● INFORMATION SHOWN:

________________________

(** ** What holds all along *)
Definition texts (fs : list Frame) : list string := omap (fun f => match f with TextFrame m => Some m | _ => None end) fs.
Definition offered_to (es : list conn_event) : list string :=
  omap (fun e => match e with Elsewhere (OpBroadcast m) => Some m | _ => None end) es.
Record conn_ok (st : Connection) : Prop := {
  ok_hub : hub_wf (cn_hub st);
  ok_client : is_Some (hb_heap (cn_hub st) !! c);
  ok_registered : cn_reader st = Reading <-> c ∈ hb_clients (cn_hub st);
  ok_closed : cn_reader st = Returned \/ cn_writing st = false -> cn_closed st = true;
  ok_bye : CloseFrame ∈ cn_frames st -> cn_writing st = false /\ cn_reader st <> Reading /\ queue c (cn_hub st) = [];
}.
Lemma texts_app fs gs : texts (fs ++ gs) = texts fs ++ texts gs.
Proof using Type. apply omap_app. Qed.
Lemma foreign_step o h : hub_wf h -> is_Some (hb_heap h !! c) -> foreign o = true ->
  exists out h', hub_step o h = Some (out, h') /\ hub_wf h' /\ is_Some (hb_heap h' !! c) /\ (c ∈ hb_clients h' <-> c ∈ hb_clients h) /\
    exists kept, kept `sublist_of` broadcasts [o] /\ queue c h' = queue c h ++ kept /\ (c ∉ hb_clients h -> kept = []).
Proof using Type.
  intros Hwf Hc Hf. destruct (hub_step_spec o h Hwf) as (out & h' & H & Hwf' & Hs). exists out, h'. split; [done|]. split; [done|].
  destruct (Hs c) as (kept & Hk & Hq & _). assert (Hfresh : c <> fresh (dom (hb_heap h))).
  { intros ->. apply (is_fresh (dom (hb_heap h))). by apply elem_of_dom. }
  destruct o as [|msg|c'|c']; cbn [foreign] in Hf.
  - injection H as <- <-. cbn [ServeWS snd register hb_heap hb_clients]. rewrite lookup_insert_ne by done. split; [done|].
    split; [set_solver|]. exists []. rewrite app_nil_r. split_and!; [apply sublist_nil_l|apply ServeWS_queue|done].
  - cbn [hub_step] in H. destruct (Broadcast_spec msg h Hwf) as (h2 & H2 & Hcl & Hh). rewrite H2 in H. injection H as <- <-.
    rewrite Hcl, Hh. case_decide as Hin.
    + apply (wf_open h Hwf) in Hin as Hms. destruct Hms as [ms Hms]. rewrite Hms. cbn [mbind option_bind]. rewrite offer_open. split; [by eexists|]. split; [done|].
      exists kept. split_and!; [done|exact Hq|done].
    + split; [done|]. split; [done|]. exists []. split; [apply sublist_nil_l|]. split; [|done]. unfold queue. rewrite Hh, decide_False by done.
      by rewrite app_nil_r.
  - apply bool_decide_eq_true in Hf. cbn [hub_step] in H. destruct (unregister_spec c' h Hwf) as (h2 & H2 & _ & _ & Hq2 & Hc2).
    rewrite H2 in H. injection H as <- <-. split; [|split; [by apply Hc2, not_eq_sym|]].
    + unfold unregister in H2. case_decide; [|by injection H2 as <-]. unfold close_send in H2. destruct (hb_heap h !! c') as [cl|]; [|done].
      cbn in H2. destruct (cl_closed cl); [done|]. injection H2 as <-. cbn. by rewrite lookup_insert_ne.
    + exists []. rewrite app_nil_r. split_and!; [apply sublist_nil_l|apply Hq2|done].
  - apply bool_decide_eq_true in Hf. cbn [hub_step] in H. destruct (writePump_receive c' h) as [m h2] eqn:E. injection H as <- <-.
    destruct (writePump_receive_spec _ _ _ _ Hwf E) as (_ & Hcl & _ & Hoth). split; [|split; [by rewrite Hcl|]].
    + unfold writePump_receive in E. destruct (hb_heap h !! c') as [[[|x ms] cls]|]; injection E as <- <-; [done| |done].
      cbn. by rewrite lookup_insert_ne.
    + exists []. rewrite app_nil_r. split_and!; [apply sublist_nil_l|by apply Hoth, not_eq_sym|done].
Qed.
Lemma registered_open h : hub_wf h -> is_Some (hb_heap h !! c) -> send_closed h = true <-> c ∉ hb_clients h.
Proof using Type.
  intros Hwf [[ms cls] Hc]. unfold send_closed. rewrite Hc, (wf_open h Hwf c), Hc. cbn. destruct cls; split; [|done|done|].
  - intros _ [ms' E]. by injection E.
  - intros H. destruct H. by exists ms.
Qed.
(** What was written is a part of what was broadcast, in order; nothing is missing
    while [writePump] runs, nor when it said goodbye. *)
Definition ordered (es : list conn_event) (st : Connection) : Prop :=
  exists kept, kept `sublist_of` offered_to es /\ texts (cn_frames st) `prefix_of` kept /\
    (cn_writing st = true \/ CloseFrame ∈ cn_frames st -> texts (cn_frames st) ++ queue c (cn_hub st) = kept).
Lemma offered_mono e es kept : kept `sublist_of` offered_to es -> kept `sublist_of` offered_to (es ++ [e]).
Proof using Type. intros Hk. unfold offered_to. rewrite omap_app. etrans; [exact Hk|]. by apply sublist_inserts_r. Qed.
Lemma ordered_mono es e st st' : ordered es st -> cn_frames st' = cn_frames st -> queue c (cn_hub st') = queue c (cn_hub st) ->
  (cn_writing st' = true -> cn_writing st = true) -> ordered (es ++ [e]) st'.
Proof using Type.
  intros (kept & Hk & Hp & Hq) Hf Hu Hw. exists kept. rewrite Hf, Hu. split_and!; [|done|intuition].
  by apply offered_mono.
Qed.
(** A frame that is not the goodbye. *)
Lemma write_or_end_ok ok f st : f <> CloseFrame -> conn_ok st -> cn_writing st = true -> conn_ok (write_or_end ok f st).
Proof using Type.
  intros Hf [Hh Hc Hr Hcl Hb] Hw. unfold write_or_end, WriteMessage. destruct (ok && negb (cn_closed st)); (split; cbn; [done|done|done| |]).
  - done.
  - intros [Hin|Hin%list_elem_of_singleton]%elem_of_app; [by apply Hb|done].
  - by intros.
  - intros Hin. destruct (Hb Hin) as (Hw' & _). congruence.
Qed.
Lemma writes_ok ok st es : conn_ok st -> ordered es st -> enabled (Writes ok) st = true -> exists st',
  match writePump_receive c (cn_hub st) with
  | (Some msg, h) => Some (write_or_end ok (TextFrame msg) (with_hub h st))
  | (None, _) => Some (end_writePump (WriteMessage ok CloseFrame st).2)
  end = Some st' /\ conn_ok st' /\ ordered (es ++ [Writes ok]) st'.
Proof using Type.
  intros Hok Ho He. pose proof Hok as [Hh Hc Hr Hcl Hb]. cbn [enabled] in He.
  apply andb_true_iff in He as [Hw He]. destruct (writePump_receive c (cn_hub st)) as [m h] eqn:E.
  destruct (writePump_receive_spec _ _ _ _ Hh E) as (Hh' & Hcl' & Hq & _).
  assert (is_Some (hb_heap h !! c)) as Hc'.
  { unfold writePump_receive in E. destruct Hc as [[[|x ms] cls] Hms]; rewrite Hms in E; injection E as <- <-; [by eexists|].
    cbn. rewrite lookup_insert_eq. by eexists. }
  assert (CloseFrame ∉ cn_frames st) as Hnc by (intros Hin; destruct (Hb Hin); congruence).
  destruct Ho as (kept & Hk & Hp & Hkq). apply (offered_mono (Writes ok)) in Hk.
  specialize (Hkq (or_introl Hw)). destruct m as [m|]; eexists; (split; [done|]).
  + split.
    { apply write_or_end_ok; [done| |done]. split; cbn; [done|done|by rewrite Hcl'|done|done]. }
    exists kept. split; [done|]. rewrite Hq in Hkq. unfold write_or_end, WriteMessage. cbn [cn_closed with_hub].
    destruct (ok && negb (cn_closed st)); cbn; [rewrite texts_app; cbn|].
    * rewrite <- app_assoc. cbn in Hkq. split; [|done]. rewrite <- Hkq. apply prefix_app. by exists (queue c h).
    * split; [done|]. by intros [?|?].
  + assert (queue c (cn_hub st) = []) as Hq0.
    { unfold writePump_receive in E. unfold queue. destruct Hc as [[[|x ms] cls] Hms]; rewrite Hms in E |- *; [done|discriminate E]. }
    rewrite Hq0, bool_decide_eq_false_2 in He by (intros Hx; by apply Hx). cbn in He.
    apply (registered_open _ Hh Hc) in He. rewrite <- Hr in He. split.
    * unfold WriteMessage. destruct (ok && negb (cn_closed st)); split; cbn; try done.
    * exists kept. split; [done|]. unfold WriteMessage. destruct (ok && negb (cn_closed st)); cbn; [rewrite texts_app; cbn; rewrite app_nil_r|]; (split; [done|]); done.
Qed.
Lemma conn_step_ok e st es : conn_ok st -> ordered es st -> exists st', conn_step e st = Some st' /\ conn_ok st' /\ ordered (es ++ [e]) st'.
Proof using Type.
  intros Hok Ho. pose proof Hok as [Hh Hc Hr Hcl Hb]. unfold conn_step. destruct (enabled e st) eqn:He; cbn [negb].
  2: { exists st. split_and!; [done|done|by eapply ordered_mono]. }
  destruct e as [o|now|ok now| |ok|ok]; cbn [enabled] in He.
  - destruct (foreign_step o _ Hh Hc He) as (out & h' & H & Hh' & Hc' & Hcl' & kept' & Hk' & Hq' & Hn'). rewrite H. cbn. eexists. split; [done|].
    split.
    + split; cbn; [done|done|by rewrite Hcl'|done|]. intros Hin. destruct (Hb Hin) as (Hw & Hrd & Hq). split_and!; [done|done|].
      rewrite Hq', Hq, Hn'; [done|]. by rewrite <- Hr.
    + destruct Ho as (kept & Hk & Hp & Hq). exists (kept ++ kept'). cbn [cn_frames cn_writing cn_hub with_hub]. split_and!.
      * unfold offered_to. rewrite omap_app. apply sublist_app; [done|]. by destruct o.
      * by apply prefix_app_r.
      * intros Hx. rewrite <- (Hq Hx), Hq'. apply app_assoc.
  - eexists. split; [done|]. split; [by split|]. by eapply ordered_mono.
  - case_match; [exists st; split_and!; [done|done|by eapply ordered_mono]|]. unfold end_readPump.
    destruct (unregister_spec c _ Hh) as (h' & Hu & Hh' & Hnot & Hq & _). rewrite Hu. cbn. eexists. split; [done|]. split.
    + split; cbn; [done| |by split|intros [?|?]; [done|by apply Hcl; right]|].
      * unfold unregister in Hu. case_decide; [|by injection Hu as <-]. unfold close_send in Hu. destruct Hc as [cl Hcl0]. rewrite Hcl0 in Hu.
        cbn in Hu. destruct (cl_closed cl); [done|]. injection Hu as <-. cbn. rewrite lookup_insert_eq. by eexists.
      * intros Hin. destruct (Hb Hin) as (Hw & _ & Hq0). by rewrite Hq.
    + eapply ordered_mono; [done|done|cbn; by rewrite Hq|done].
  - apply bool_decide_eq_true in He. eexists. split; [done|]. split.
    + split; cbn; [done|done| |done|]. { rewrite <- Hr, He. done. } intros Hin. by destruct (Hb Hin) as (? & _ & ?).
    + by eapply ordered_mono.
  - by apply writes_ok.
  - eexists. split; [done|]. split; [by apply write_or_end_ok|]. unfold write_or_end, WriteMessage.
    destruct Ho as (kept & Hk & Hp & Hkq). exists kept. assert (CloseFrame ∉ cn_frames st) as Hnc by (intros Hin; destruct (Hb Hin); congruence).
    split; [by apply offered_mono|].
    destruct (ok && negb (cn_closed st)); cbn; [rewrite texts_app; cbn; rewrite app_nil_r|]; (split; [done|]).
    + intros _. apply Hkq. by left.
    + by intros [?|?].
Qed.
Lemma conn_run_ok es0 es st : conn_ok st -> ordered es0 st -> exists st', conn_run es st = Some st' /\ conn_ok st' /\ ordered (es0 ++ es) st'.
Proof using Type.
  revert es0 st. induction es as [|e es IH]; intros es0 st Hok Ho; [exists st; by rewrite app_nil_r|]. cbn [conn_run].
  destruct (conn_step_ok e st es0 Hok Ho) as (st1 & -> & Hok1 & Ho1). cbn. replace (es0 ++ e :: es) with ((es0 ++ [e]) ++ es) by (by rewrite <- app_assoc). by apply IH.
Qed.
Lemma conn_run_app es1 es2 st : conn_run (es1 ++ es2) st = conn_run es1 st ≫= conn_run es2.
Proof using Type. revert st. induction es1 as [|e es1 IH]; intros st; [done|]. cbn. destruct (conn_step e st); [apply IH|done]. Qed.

________________________

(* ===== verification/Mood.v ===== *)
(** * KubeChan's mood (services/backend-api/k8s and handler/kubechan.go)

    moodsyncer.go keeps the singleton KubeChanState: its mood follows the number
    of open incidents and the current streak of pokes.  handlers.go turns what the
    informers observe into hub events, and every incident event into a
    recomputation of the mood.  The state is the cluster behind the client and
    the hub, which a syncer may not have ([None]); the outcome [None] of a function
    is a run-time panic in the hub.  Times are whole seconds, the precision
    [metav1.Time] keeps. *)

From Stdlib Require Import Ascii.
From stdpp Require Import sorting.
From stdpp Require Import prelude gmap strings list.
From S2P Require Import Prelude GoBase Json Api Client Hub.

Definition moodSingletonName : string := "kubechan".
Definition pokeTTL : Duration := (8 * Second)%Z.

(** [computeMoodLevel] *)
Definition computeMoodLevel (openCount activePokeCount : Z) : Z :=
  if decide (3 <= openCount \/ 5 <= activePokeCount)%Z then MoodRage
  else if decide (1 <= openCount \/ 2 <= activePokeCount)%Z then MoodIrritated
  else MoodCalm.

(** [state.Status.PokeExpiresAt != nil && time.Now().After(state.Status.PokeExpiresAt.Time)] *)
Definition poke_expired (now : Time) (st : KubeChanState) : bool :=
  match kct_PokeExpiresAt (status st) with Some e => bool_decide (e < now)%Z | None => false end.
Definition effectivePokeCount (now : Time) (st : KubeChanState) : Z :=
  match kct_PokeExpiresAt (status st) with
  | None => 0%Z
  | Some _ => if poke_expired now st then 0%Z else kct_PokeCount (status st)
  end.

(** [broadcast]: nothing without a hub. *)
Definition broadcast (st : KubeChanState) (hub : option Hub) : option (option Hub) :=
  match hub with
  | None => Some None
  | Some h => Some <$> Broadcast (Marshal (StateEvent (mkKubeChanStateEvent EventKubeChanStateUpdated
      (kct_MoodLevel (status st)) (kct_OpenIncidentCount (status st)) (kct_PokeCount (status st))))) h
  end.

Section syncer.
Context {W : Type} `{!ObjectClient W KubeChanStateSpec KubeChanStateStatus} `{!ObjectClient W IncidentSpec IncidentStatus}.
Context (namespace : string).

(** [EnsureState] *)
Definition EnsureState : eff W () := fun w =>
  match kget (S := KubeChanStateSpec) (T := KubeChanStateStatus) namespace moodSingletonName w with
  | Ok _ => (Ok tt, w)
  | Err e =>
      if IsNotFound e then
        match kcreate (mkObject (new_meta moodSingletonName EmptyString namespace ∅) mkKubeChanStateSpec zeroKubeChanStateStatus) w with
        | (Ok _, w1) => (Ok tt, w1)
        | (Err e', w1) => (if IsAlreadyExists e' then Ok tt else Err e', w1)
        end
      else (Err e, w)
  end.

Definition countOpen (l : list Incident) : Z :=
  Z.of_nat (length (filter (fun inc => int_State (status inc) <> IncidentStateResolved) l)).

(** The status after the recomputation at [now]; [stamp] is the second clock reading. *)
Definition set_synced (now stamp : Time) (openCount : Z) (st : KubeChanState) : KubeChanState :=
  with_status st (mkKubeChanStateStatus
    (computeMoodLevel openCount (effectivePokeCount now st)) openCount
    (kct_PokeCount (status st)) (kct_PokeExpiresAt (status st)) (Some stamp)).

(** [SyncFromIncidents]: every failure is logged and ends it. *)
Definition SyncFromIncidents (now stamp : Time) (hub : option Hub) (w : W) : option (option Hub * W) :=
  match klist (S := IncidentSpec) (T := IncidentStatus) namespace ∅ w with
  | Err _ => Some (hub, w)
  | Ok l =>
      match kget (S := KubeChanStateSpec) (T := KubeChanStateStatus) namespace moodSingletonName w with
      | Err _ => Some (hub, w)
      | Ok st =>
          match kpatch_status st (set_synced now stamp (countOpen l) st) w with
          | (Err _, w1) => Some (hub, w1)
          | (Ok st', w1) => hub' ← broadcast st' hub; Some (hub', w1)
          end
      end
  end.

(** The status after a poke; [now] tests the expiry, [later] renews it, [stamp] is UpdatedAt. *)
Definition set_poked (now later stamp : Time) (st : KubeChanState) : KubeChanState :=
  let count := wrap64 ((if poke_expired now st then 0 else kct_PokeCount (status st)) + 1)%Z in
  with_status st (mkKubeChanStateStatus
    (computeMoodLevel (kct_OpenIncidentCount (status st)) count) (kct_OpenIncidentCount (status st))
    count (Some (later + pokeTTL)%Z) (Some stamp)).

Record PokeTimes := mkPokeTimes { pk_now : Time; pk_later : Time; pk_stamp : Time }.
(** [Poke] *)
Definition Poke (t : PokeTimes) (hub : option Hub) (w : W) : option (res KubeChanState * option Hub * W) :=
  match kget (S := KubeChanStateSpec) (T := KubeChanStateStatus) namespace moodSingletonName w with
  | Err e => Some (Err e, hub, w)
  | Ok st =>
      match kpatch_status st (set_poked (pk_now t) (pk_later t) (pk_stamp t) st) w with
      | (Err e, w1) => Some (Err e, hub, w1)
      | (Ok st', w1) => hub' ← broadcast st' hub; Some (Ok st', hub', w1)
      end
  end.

________________________

● ASSIGNMENT: Reproduce the entries above exactly, but only the lines between the line holding "(** A frame that is not the goodbye. *)" and the line holding "[]) as Hq0.", inclusive.

● SOLUTION BELOW:
(** A frame that is not the goodbye. *)
Lemma write_or_end_ok ok f st : f <> CloseFrame -> conn_ok st -> cn_writing st = true -> conn_ok (write_or_end ok f st).
Proof using Type.
  intros Hf [Hh Hc Hr Hcl Hb] Hw. unfold write_or_end, WriteMessage. destruct (ok && negb (cn_closed st)); (split; cbn; [done|done|done| |]).
  - done.
  - intros [Hin|Hin%list_elem_of_singleton]%elem_of_app; [by apply Hb|done].
  - by intros.
  - intros Hin. destruct (Hb Hin) as (Hw' & _). congruence.
Qed.
Lemma writes_ok ok st es : conn_ok st -> ordered es st -> enabled (Writes ok) st = true -> exists st',
  match writePump_receive c (cn_hub st) with
  | (Some msg, h) => Some (write_or_end ok (TextFrame msg) (with_hub h st))
  | (None, _) => Some (end_writePump (WriteMessage ok CloseFrame st).2)
  end = Some st' /\ conn_ok st' /\ ordered (es ++ [Writes ok]) st'.
Proof using Type.
  intros Hok Ho He. pose proof Hok as [Hh Hc Hr Hcl Hb]. cbn [enabled] in He.
  apply andb_true_iff in He as [Hw He]. destruct (writePump_receive c (cn_hub st)) as [m h] eqn:E.
  destruct (writePump_receive_spec _ _ _ _ Hh E) as (Hh' & Hcl' & Hq & _).
  assert (is_Some (hb_heap h !! c)) as Hc'.
  { unfold writePump_receive in E. destruct Hc as [[[|x ms] cls] Hms]; rewrite Hms in E; injection E as <- <-; [by eexists|].
    cbn. rewrite lookup_insert_eq. by eexists. }
  assert (CloseFrame ∉ cn_frames st) as Hnc by (intros Hin; destruct (Hb Hin); congruence).
  destruct Ho as (kept & Hk & Hp & Hkq). apply (offered_mono (Writes ok)) in Hk.
  specialize (Hkq (or_introl Hw)). destruct m as [m|]; eexists; (split; [done|]).
  + split.
    { apply write_or_end_ok; [done| |done]. split; cbn; [done|done|by rewrite Hcl'|done|done]. }
    exists kept. split; [done|]. rewrite Hq in Hkq. unfold write_or_end, WriteMessage. cbn [cn_closed with_hub].
    destruct (ok && negb (cn_closed st)); cbn; [rewrite texts_app; cbn|].
    * rewrite <- app_assoc. cbn in Hkq. split; [|done]. rewrite <- Hkq. apply prefix_app. by exists (queue c h).
    * split; [done|]. by intros [?|?].
  + assert (queue c (cn_hub st) = []) as Hq0.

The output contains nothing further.